Despite competition, there is room for the type of collaboration Extension can facilitate, said Eric Glomski, founder and general manager at Page Springs Cellars, which produces 20,000 gallons of wine annually in Cornville.

“The things we’re trying to overcome are more collective than individual. We need to grow better grapes in this state, which is, to me, what this conference is all about. If we don’t attack that as an industry rather than as individuals, I just think it’s going to take so much longer,” Glomski said.

Extension economic analysis can help illustrate the value of the industry, which can help growers and producers convince state legislators to pass laws that help growers and winery operators, he said.

Summit presentation and break-out session topics included viticulture production, economic development, climate tools for operation management, brand development, and technology integration. The summit gave organizers feedback Extension can use to meet industry needs, said Sherman, who has since left Extension.

“What came out at the top was science-based information specific to Arizona. It is an arid wine grape-growing climate, and they need more information that’s related to that, not from California, not from Washington, not from Oregon,” Sherman said.

Growing conditions differ even within the state.

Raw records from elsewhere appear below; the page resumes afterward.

(* ===== verification/Files.v ===== *)
(** * Files on nodes (op/common/mkfiles.go, op/common/mkdirs.go, op/k8s, op/etcd)

    Operators collect the contents of files, with certificates issued for each node, and
    write them on the nodes with containers of the tools image.  An archive is
    represented by the names and contents in it, and documents in YAML by the texts the
    encoders give for their values. *)

From Stdlib Require Import ZArith Ascii String Lia.
From stdpp Require Import base gmap strings list.
From S2P Require Import Prelude GoLib GoFormat GoPath K8s Cluster Queue Resource Status Storage Reboot.
From S2P Require Import Params NodeFilter Operators Engine Strategy Survey Pki.

(** ** kubeconfig (kubeconfig.go, op/k8s/config.go)

    A cluster has either the data of its certificates or the paths of their files; the
    other field is empty. *)
Record api_Cluster := mkApiCluster {
  ac_Server : string;
  ac_CertificateAuthority : string;
  ac_CertificateAuthorityData : string
}.
Record api_AuthInfo := mkApiAuthInfo {
  ai_ClientCertificate : string;
  ai_ClientKey : string;
  ai_ClientCertificateData : string;
  ai_ClientKeyData : string
}.
Record api_Context := mkApiContext { ax_Cluster : string; ax_AuthInfo : string }.
Record api_Config := mkApiConfig {
  cfg_Clusters : gmap string api_Cluster;
  cfg_AuthInfos : gmap string api_AuthInfo;
  cfg_Contexts : gmap string api_Context;
  cfg_CurrentContext : string
}.

Definition UserKubeconfig (cluster userName ca clientCrt clientKey server : string) : api_Config :=
  mkApiConfig {[ cluster := mkApiCluster server "" ca ]}
    {[ userName := mkApiAuthInfo "" "" clientCrt clientKey ]}
    {[ "default" := mkApiContext cluster userName ]} "default".
Definition Kubeconfig (cluster user ca clientCrt clientKey : string) : api_Config :=
  mkApiConfig {[ cluster := mkApiCluster "https://localhost:16443" "" ca ]}
    {[ user := mkApiAuthInfo "" "" clientCrt clientKey ]}
    {[ "default" := mkApiContext cluster user ]} "default".
Definition controllerManagerKubeconfig (cluster ca clientCrt clientKey : string) : api_Config :=
  Kubeconfig cluster "system:kube-controller-manager" ca clientCrt clientKey.
Definition schedulerKubeconfig (cluster ca clientCrt clientKey : string) : api_Config :=
  Kubeconfig cluster "system:kube-scheduler" ca clientCrt clientKey.
Definition proxyKubeconfig (cluster ca clientCrt clientKey server : string) : api_Config :=
  if (server =? "")%string then Kubeconfig cluster "system:kube-proxy" ca clientCrt clientKey
  else UserKubeconfig cluster "system:kube-proxy" ca clientCrt clientKey server.
Definition kubeletKubeconfig (cluster : string) (n : Node) (caPath certPath keyPath : string) : api_Config :=
  let user := "system:node:" +:+ Nodename n in
  mkApiConfig {[ cluster := mkApiCluster "https://localhost:16443" caPath "" ]}
    {[ user := mkApiAuthInfo certPath keyPath "" "" ]}
    {[ "default" := mkApiContext cluster user ]} "default".

Definition kubeconfigPath : string := "/etc/kubernetes/kubelet/kubeconfig".
Definition kubeletConfigPath : string := "/etc/kubernetes/kubelet/config.yml".
Definition cniBinDir : string := "/opt/cni/bin".
Definition cniConfDir : string := "/etc/cni/net.d".

(** The configuration of the encryption of Secrets. *)
Inductive ProviderConfiguration (A : Type) : Type := AESCBC (aes : A) | Identity.
Arguments AESCBC {A} _.
Arguments Identity {A}.
Record ResourceConfiguration (A : Type) := mkResourceConfiguration {
  rc_Resources : list string;
  rc_Providers : list (ProviderConfiguration A)
}.
Arguments mkResourceConfiguration {A} _ _.

(** ** Containers of tools (container.go)

    The command line of [docker run --rm] and its input. *)
Definition archive : Type := list (string * string).
Record DockerTool := mkDockerTool {
  dt_flags : list string;
  dt_volumes : list (string * string * bool);   (** source, destination, writable *)
  dt_image : string;
  dt_command : list string;
  dt_input : option archive
}.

A wine produced from a Syrah grape grown in Sonoita will taste different from one grown in Verde Valley, he said.

Sherman secured funding for the summit before the Covid-19 pandemic, which delayed the gathering. They waited, because gathering in person was important to building relationships, which can foster collaboration, he said.

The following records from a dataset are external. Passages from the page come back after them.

(* ===== verification/VaultCli.v ===== *)
(** * Setting up Vault (vault.go, pkg/ckecli/cmd/vault_*.go, server/tidy_certs.go)

    The commands of ckecli that prepare Vault and store keys in it, logging in to it, and the
    removal of expired certificates by the server.  What the commands print is left out. *)

From Stdlib Require Import ZArith Ascii String Lia.
From stdpp Require Import base gmap strings list.
From S2P Require Import Prelude GoLib GoFormat GoPath GoTime K8s Cluster Queue Resource Status Storage Reboot.
From S2P Require Import Operators Engine Strategy Survey Pki Files.

(** ** base64.StdEncoding *)
Definition base64_alphabet : string := "ABCDEFGHIJKLMNOPQRSTUVWXYZabcdefghijklmnopqrstuvwxyz0123456789+/".
Definition base64_char (n : Z) : string := String.substring (Z.to_nat (Z.land n 63)) 1 base64_alphabet.
Fixpoint EncodeToString (src : list Z) : string :=
  match src with
  | a :: b :: c :: rest =>
      let val := Z.lor (Z.lor (Z.shiftl a 16) (Z.shiftl b 8)) c in
      base64_char (Z.shiftr val 18) +:+ base64_char (Z.shiftr val 12)
        +:+ base64_char (Z.shiftr val 6) +:+ base64_char val +:+ EncodeToString rest
  | [a; b] =>
      let val := Z.lor (Z.shiftl a 16) (Z.shiftl b 8) in
      base64_char (Z.shiftr val 18) +:+ base64_char (Z.shiftr val 12) +:+ base64_char (Z.shiftr val 6) +:+ "="
  | [a] =>
      let val := Z.shiftl a 16 in base64_char (Z.shiftr val 18) +:+ base64_char (Z.shiftr val 12) +:+ "=="
  | [] => ""
  end.
Example encode_man : EncodeToString [77; 97; 110] = "TWFu".
Proof. reflexivity. Qed.
Example encode_pad : (EncodeToString [255; 254], EncodeToString [0]) = ("//4=", "AA==").
Proof. reflexivity. Qed.

(** A key of the API servers (k8s.io/apiserver) *)
Record Key := mkKey { key_Name : string; key_Secret : string }.

(** ** Authorities (vault_init.go, pki.go) *)
Record caParams := mkCaParams { ca_commonName : string; ca_key : string }.
Definition cas : list caParams :=
  [mkCaParams "server CA" CAServer; mkCaParams "etcd peer CA" CAEtcdPeer;
   mkCaParams "etcd client CA" CAEtcdClient; mkCaParams "kubernetes CA" CAKubernetes;
   mkCaParams "kubernetes aggregation CA" CAKubernetesAggregation;
   mkCaParams "kubernetes webhook CA" CAWebhook].
Definition CAKeys : list string :=
  [CAServer; CAEtcdPeer; CAEtcdClient; CAKubernetes; CAKubernetesAggregation; CAWebhook].
Definition ttl100Year : string := "876000h".
Definition ttl10Year : string := "87600h".
Definition CKESecret : string := "cke/secrets".
Definition newline_char : ascii := ascii_of_nat 10.
Definition ckePolicy : string :=
  let nl := String newline_char EmptyString in
  let q := String (ascii_of_nat 34) EmptyString in
  nl +:+ "path " +:+ q +:+ "cke/*" +:+ q +:+ nl +:+ "{" +:+ nl +:+ "  capabilities = ["
    +:+ Join ((fun c => q +:+ c +:+ q) <$> ["create"; "read"; "update"; "delete"; "list"; "sudo"]) ", "
    +:+ "]" +:+ nl +:+ "}".
(** The message Vault answers to a request to tidy. *)
Definition tidy_started : string :=
  "Tidy operation successfully started. Any information from the operation will be printed to Vault's server logs.".

Section vault_cli.
  Context {T : K8sTypes} {K : K8s} `{Runtime} `{!Etcd} `{!Platform} `{!Network} `{Docker} `{!Vault} `{!Encoders}.

(** Clients of Vault with their tokens, and the terminal.  [configured_client] makes a client from
    the environment with an address and the file of a CA, if they are not empty. *)
Class VaultAdmin := {
  Client : Type;
  configured_client : string -> string -> platform -> platform * result Client;
  client_Token : Client -> string;
  ReadString_newline : platform -> platform * result string;
  are_terminals : platform -> platform * bool;
  ReadPassword : platform -> platform * result string;
  userpass_login : Client -> string -> string -> platform -> platform * result (option string);
  os_ReadFile : string -> platform -> platform * result string;
  client_Address : Client -> string;
  AppendCertsFromPEM : string -> bool;
  NewClient : VaultConfig -> result Client;
  SetToken : string -> Client -> Client;
  approle_login : Client -> string -> string -> platform -> platform * result (option string);
  ListMounts : Client -> platform -> platform * result (gset string);
  mount_engine : Client -> string -> string -> options -> platform -> platform * result unit;
  PutPolicy : Client -> string -> string -> platform -> platform * result unit;
  logical_Read : Client -> string -> platform -> platform * result (option secret_data);
  logical_Write : Client -> string -> secret_data -> platform -> platform * result (option secret_data);
  (** the warnings of the answer, if there is one *)
  write_tidy : Client -> string -> options -> platform -> platform * result (option (list string))
}.
(** The keys in a configuration, JSON, and random numbers. *)
Class KeyRing := {
  aes_Keys : AESConfiguration -> list Key;
  with_Keys : list Key -> AESConfiguration -> AESConfiguration;
  zero_aes : AESConfiguration;
  encode_aes : AESConfiguration -> result string;
  random_bytes : nat -> platform -> platform * result (list Z)
}.
Context `{!VaultAdmin} `{!KeyRing}.

Definition strings_data (l : list (string * string)) : secret_data := SString <$> (list_to_map l : gmap string string).

(** ** Logging in (vault.go) *)
Definition VaultClient (cfg : VaultConfig) : ctl Client :=
  if negb (vc_CACert cfg =? "")%string && negb (AppendCertsFromPEM (vc_CACert cfg))
  then raise (ErrUnexpected "invalid CA cert")
  else
    match NewClient cfg with
    | Err e => raise e
    | Ok client =>
        secret ← ask_vault (approle_login client (vc_RoleID cfg) (vc_SecretID cfg));
        match secret with
        | None => raise (ErrUnexpected "failed to get secret")
        | Some token => mret (SetToken token client)
        end
    end.

(** [cliInfrastructure.Vault], in a process that runs one command. *)
Definition inf_Vault : ctl Client := cfg ← store GetVaultConfig; VaultClient cfg.
(** An administrator logs in with a token of the environment, or with a name and a password. *)
Definition readPasswordFromStdTerminal : ctl string :=
  ok ← net are_terminals;
  if (ok : bool) then ask_vault ReadPassword else raise (ErrUnexpected "stdin and stdout are not terminals").
Definition connectVault (endpoint caCertFile : string) : ctl Client :=
  vc ← ask_vault (configured_client endpoint caCertFile);
  if negb (client_Token vc =? "")%string then mret vc
  else
    line ← ask_vault ReadString_newline;
    let username := String.substring 0 (String.length line - 1) line in
    password ← readPasswordFromStdTerminal;
    secret ← ask_vault (userpass_login vc ("/auth/userpass/login/" +:+ username) password);
    match secret with
    | None => crash nil_dereference
    | Some token => mret (SetToken token vc)
    end.

(** ** Keys for Secrets (vault_enckey.go) *)
Definition generateKey : ctl (list Z) := ask_vault (random_bytes 32).
Definition rotateK8sEncryptionKey (vc : Client) : ctl unit :=
  secret ← ask_vault (logical_Read vc K8sSecret);
  let enckeys := default ∅ secret in
  cfg ← (match enckeys !! "aescbc" with
         | None => mret zero_aes
         | Some (SString data) => match decode_aes data with Ok cfg => mret cfg | Err e => raise e end
         | Some _ => crash "interface conversion: interface {} is not string"
         end);
  newKey ← generateKey;
  now ← net now_at;
  let new := mkKey (FormatRFC3339 (mkTime now 0)) (EncodeToString newKey) in
  let keys := match aes_Keys cfg with current :: _ => [new; current] | [] => [new] end in
  cfgData ← encoded (encode_aes (with_Keys keys cfg));
  _ ← ask_vault (logical_Write vc K8sSecret (<[ "aescbc" := SString cfgData ]> enckeys)); mret tt.
Definition vaultEncKey : ctl unit := vc ← inf_Vault; rotateK8sEncryptionKey vc.

(** ** Keys for the nodes (vault_ssh_privkey.go) *)
Definition vaultSSHPrivKey (host data : string) : ctl unit :=
  vc ← inf_Vault;
  secret ← ask_vault (logical_Read vc SSHSecret);
  let privkeys := default ∅ secret in
  _ ← ask_vault (logical_Write vc SSHSecret (<[ host := SString data ]> privkeys)); mret tt.

(** ** Preparing Vault (vault_init.go) *)
Definition is_mounted (path : string) (mounts : gset string) : bool :=
  bool_decide (path ∈ mounts) || bool_decide (path +:+ "/" ∈ mounts).
Definition createPKI (vc : Client) (ca : caParams) : ctl unit :=
  mounts ← ask_vault (ListMounts vc);
  let pkiKey := VaultPKIKey (ca_key ca) in
  if is_mounted pkiKey mounts then mret tt
  else ask_vault (mount_engine vc pkiKey "pki"
                    (opts [("max_lease_ttl", ttl100Year); ("default_lease_ttl", ttl10Year)])).
Definition createKV (vc : Client) : ctl unit :=
  mounts ← ask_vault (ListMounts vc);
  if is_mounted CKESecret mounts then mret tt
  else ask_vault (mount_engine vc CKESecret "kv" (opts [("version", "1")])).
Definition createRootCA (vc : Client) (ca : caParams) : ctl unit :=
  cert ← caught (store (GetCACertificate (ca_key ca)));
  match cert with
  | Ok _ => mret tt
  | Err ErrNotFound =>
      let pkiKey := VaultPKIKey (ca_key ca) in
      secret ← ask_vault (logical_Write vc (path_Join [pkiKey; "/root/generate/internal"])
        (strings_data [("common_name", ca_commonName ca); ("ttl", ttl100Year); ("format", "pem")]));
      match secret with
      | None => crash nil_dereference
      | Some data =>
          match data !! "certificate" with
          | None => raise (ErrUnexpected "failed to issue ca")
          | Some _ => pem ← string_in secret "certificate"; store (PutCACertificate (ca_key ca) pem)
          end
      end
  | Err e => raise e
  end.
Fixpoint for_cas (f : caParams -> ctl unit) (l : list caParams) : ctl unit :=
  match l with [] => mret tt | ca :: rest => _ ← f ca; for_cas f rest end.

(** The configuration of Vault that is stored, or a new one for a new role; [caCertFile] is the
    value of --cacert. *)
Definition vault_config (vc : Client) (caCertFile : string) : ctl VaultConfig :=
  cfg ← caught (store GetVaultConfig);
  match cfg with
  | Ok cfg => mret cfg
  | Err ErrNotFound =>
      _ ← ask_vault (logical_Write vc "auth/approle/role/cke"
            (strings_data [("policies", "cke"); ("period", "1h")]));
      secret ← ask_vault (logical_Read vc "auth/approle/role/cke/role-id");
      roleID ← string_in secret "role_id";
      secret ← ask_vault (logical_Write vc "auth/approle/role/cke/secret-id" ∅);
      secretID ← string_in secret "secret_id";
      pem ← (if (caCertFile =? "")%string then mret "" else ask_vault (os_ReadFile caCertFile));
      let cfg := mkVaultConfig (client_Address vc) pem roleID secretID in
      _ ← store (PutVaultConfig cfg); mret cfg
  | Err e => raise e
  end.
Definition initVault (endpoint caCertFile : string) : ctl unit :=
  vc ← connectVault endpoint caCertFile;
  _ ← for_cas (createPKI vc) cas;
  _ ← createKV vc;
  _ ← ask_vault (PutPolicy vc "cke" ckePolicy);
  cfg ← vault_config vc caCertFile;
  vc2 ← VaultClient cfg;
  _ ← for_cas (createRootCA vc2) cas;
  secret ← ask_vault (logical_Read vc2 K8sSecret);
  match secret with Some _ => mret tt | None => rotateK8sEncryptionKey vc2 end.

(** ** Expired certificates (tidy_certs.go, control.go) *)
Definition TidyExpiredCertificates (client : Client) (ca : string) : ctl unit :=
  let tidyParams := opts [("tidy_cert_store", "true"); ("tidy_revocation_list", "true"); ("safety_buffer", "1m0s")] in
  res ← ask_vault (write_tidy client (path_Join [ca; "tidy"]) tidyParams);
  match res with
  | None => crash nil_dereference
  | Some [] => raise (ErrUnexpected "may be failed to tidy certs, since an empty message is returned")
  | Some (warning :: rest) =>
      if negb (warning =? tidy_started)%string
      then raise (ErrUnexpected ("failed to tidy certs: " +:+ Join (warning :: rest) ", "))
      else mret tt
  end.
Fixpoint tidy_all (client : Client) (keys : list string) : ctl unit :=
  match keys with
  | [] => mret tt
  | ca :: rest => _ ← caught (TidyExpiredCertificates client (VaultPKIKey ca)); tidy_all client rest
  end.
Definition runTidyExpiredCertificates : ctl unit :=
  cfg ← caught (store GetVaultConfig);
  match cfg with
  | Err _ => mret tt
  | Ok cfg => client ← VaultClient cfg; tidy_all client CAKeys
  end.
End vault_cli.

Collective effort is vital to the industry, because many grants from the U.S. Department of Agriculture require it. Without the collaborative infrastructure, many grants are out of reach for Extension researchers hoping to study grapes, said Valerie Rauluk, founder and CEO of the economic development consulting firm Venture Catalyst Inc.

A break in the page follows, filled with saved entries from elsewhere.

(** [Command()]; [files] are those the operator has collected. *)
Definition Command_of (files : list fileData) (c : Commander) : go Command :=
  match c with
  | ImagePullCommand _ img => Ret (mkCommand "image-pull" img)
  | StopContainersCommand _ name => Ret (mkCommand "stop-container" name)
  | KillContainersCommand _ name => Ret (mkCommand "kill-containers" name)
  | RunContainerCommand _ name _ _ _ _ _ => Ret (mkCommand "run-container" name)
  | VolumeCreateCommand _ v => Ret (mkCommand "volume-create" v)
  | VolumeRemoveCommand _ v => Ret (mkCommand "volume-remove" v)
  | MakeDirsCommand _ dirs _ => Ret (mkCommand "make-dirs" (Join dirs " "))
  | FilesBuilder _ => Ret (mkCommand "make-files" (Join (fd_name <$> files) ","))
  | upgradeToVersion2Command _ => Ret (mkCommand "upgrade-version-from-1-to-2" EtcdAddedMemberVolumeName)
  | prepareEtcdCertificatesCommand _ => Ret (mkCommand "prepare-etcd-certificates" "")
  | waitEtcdSyncCommand endpoints _ => Ret (mkCommand "wait-etcd-sync" (Join endpoints ","))
  | setupEtcdAuthCommand endpoints => Ret (mkCommand "setup-etcd-auth" (Join endpoints ","))
  | addMemberCommand _ _ _ _ => Ret (mkCommand "add-etcd-member" "")
  | removeMemberCommand _ ids => Ret (mkCommand "remove-etcd-member" (Join (FormatInt <$> ids) ","))
  | prepareAPIServerFilesCommand _ _ _ _ => Ret (mkCommand "prepare-apiserver-files" "")
  | prepareControllerManagerFilesCommand _ _ => Ret (mkCommand "prepare-controller-manager-files" "")
  | prepareSchedulerFilesCommand _ _ _ => Ret (mkCommand "prepare-scheduler-files" "")
  | prepareProxyFilesCommand _ _ _ _ => Ret (mkCommand "prepare-proxy-files" "")
  | emptyDirCommand _ dir => Ret (mkCommand "empty-dir" dir)
  | prepareKubeletFilesCommand _ _ _ _ => Ret (mkCommand "prepare-kubelet-files" "")
  | prepareKubeletConfigCommand _ _ _ _ => Ret (mkCommand "prepare-kubelet-config" "")
  | installCNICommand _ => Ret (mkCommand "install-cni" "")
  | retaintBeforeKubeletBootCommand _ _ _ => Ret (mkCommand "retaint-before-kubelet-boot" "")
  | waitForKubeletReadyCommand _ => Ret (mkCommand "wait-for-kubelet-ready" "")
  | waitKubeCommand _ => Ret (mkCommand "waitKubeCommand" "kube-system sa/default")
  | createEndpointsCommand _ ep => t ← first_subset ep; Ret (mkCommand "createEndpointsCommand" t)
  | updateEndpointsCommand _ ep => t ← first_subset ep; Ret (mkCommand "updateEndpointsCommand" t)
  | createEndpointSliceCommand _ eps => Ret (mkCommand "createEndpointSliceCommand" (slice_addresses eps))
  | updateEndpointSliceCommand _ eps => Ret (mkCommand "updateEndpointSliceCommand" (slice_addresses eps))
  | createEtcdServiceCommand _ => Ret (mkCommand "createEtcdServiceCommand" "")
  | updateEtcdServiceCommand _ => Ret (mkCommand "updateEtcdServiceCommand" "")
  | nodeUpdateCommand _ _ => Ret (mkCommand "updateNode" "")
  | nodeRemoveCommand _ nodes => Ret (mkCommand "removeNode" (Join (kn_Name <$> nodes) ","))
  | applyResourceCommand _ resource _ _ => Ret (mkCommand "apply-resource" (ResourceDefinition_String resource))
  | createClusterDNSConfigMapCommand _ _ _ | createNodeDNSConfigMapCommand _ _ _ _ =>
      Ret (mkCommand "createConfigMapCommand" "kube-system")
  | updateClusterDNSConfigMapCommand _ _ | updateNodeDNSConfigMapCommand _ _ =>
      Ret (mkCommand "updateConfigMapCommand" "kube-system")
  | rebootDrainStartCommand entries _ _ _ _ _ => Ret (mkCommand "rebootDrainStartCommand" (entry_nodes entries))
  | rebootDeleteDaemonSetPodCommand entries _ =>
      Ret (mkCommand "rebootDeleteDaemonSetPodCommand" (entry_nodes entries))
  | rebootRebootCommand entries _ _ _ _ => Ret (mkCommand "rebootRebootCommand" (entry_nodes entries))
  | rebootDrainTimeoutCommand entries => Ret (mkCommand "rebootDrainTimeoutCommand" (entry_nodes entries))
  | rebootUncordonCommand _ names => Ret (mkCommand "rebootUncordonCommand" (Join names ","))
  | rebootDequeueCommand entries => Ret (mkCommand "rebootDequeueCommand" (entry_nodes entries))
  | repairDequeueCommand entry => Ret (mkCommand "repairDequeueCommand" (rpe_Address entry))
  | repairDrainStartCommand entry _ _ _ _ _ => Ret (mkCommand "repairDrainStartCommand" (rpe_Address entry))
  | repairDrainTimeoutCommand entry => Ret (mkCommand "repairDrainTimeoutCommand" (rpe_Address entry))
  | repairExecuteCommand entry _ _ _ _ _ => Ret (mkCommand "repairExecuteCommand" (rpe_Address entry))
  | repairFinishCommand entry _ _ => Ret (mkCommand "repairFinishCommand" (rpe_Address entry))
  end.
End descriptions.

“You have to have a collaboration. You have to have the producers, the university, and the people who supply that ecosystem all working together,” Rauluk said.

Knowledge Transfer

Efforts to help the wine industry are an apt expression of Extension’s deepest purpose – transmitting knowledge, said Ethan Orr, Extension associate director for Agriculture and Natural Resources.

“Every time we expand what that knowledge is and who gets that knowledge, we get a massive return in benefits. Our job is to make you more productive, and my job is to listen to you and say, ‘How do we do that?” Orr told the gathering.

Extension hosted the event with Visit Southern Arizona Inc. and Designing Arizona Signatures. In the coming months, stakeholders will work together to craft a strategic plan for the state wine industry.